URI Multimedia Group at Feinstein Providence Campus receives Best Education Program awards
Jhodi Redlich, 401-874-4500
PROVIDENCE, R.I. -- July 12, 2004 -- A small multimedia production group at the University of Rhode Island's Feinstein Providence Campus has made it big on screens statewide for thinking and working outside the box.
The URI Multimedia Production Group received top awards from Cox Communications New England for its 30-minute program "Outside the Box: Non-Traditional Learning at URI," that was written, directed and produced by the group's staff members Dana Neugent of Ashaway, Jon Foley of Providence, and a graduate student assistant Mike Stevenson of Rumford.
The program which aired last year on Rhode Island educational channel (PATV-15, Statewide Interconnect channels) won the "Best Educational Program" and the "Best Public Access Program of 2003" PEG awards from Cox Communications New England. The URI Group had been nominated for six awards before taking home the two best-of awards.
Organized by Rhode Island public access personnel from Cox, the Rhode Island PEG Awards recognize the best non-professional, non-commercial public programming produced in the state. "PEG" stands for the three types of community-based access provided in Rhode Island by Cox: public, educational, and government access.
The "Outside the Box" program focused on the non-traditional learning that happens outside of the classrooms with students throughout the state. It included the College of the Environment and Life Sciences' (CELS) Freshman Field Day events, the community action program for inner-city students to explore the bay, and a graduate student's research of birds.
"I thought it was important to do something like this to show what the University actually does – beyond the classrooms. A lot of people think that URI is just Kingston. We wanted to show how URI's work transcends the classroom and the campus with everyone from inner-city high school kids to freshmen to graduate students. We felt the work of students, faculty and staff in CELS provided a great visual explanation of this point," explained Neugent who spearheaded the effort.

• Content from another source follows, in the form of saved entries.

(** [strconv.FormatUint(n, 10)] *)
Definition FormatUint (n : Z) : string := dec_digits 20 n.

(** [strconv.FormatInt(n, 10)]: the magnitude is negated as a uint64. *)
Definition FormatInt (n : Z) : string :=
  if n <? 0 then String "-" (FormatUint (0 -u u64 n)) else FormatUint (u64 n).

Definition is_digit (c : ascii) : bool := (48 <=? code c) && (code c <=? 57).

(** The loop of [strconv.ParseUint(s, 10, 64)] over the digits read so far. *)
Definition cutoff : Z := MaxUint64 / 10 + 1.
Fixpoint parse_digits (s : string) (n : Z) : num_error + Z :=
  match s with
  | EmptyString => inr n
  | String c s =>
    if is_digit c then
      if cutoff <=? n then inl ErrRange
      else
        let n0 := n *u 10 in
        let n1 := n0 +u (code c - 48) in
        if n1 <? n0 then inl ErrRange else parse_digits s n1
    else inl ErrSyntax
  end.
Definition ParseUint (s : string) : num_error + Z :=
  match s with EmptyString => inl ErrSyntax | _ => parse_digits s 0 end.

(** [strconv.ParseInt(s, 10, 64)] *)
Definition ParseInt (s : string) : num_error + Z :=
  match s with
  | EmptyString => inl ErrSyntax
  | String c r =>
    let '(neg, body) :=
      if Ascii.eqb c "+" then (false, r)
      else if Ascii.eqb c "-" then (true, r) else (false, s) in
    match ParseUint body with
    | inl e => inl e
    | inr un =>
      if negb neg && (two63 <=? un) then inl ErrRange
      else if neg && (two63 <? un) then inl ErrRange
      else inr (if neg then i64 (- i64 un) else i64 un)
    end
  end.

Lemma code_digit d : 0 <= d < 10 -> code (digit_char d) = 48 + d.
Proof. intros. unfold digit_char. apply code_byte_of. lia. Qed.
Lemma is_digit_char d : 0 <= d < 10 -> is_digit (digit_char d) = true.
Proof. intros. unfold is_digit. rewrite code_digit by done. lia. Qed.

Lemma parse_digits_app s t n :
  parse_digits (s +:+ t) n =
  match parse_digits s n with inl e => inl e | inr m => parse_digits t m end.
Proof.
  revert n. induction s as [|c s IH]; intros n; [done|].
  cbn [String.append parse_digits].
  destruct (is_digit c); [|done]. destruct (cutoff <=? n); [done|].
  cbv zeta. destruct (_ <? _); [done|]. apply IH.
Qed.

"Even though I went to school here, I had never seen these kinds of things. I think it's important for students, parents, alumni, and the legislature to see the creative kind of learning that takes place and its effect."
Part of the Office of Information Services' Instructional and Information Technology office, the Multimedia Group provides video production, animation, CD/DVD design and production, and streaming video services and interactive Internet-based classroom designs for the University. The team also produces ads and promotional videos for the Division of University Advancement, the Alumni Association and the Department of Athletics.
In addition to producing such award-winning programs, the group's staff members also are part of the teaching team for the University's Multimedia technology certificate program. This non-credit course teaches participants to use technology as a tool to complete newsletters, design Web pages, as well as scripts and produce commercials. This series of hands-on courses is designed to enhance the skills for those interested in working with multimedia technology. Participants may choose Introduction to Print/Web media, Advanced Print/Web media, Video Technology or a combined program. Advanced courses are available in Flash, Photoshop and Web Design.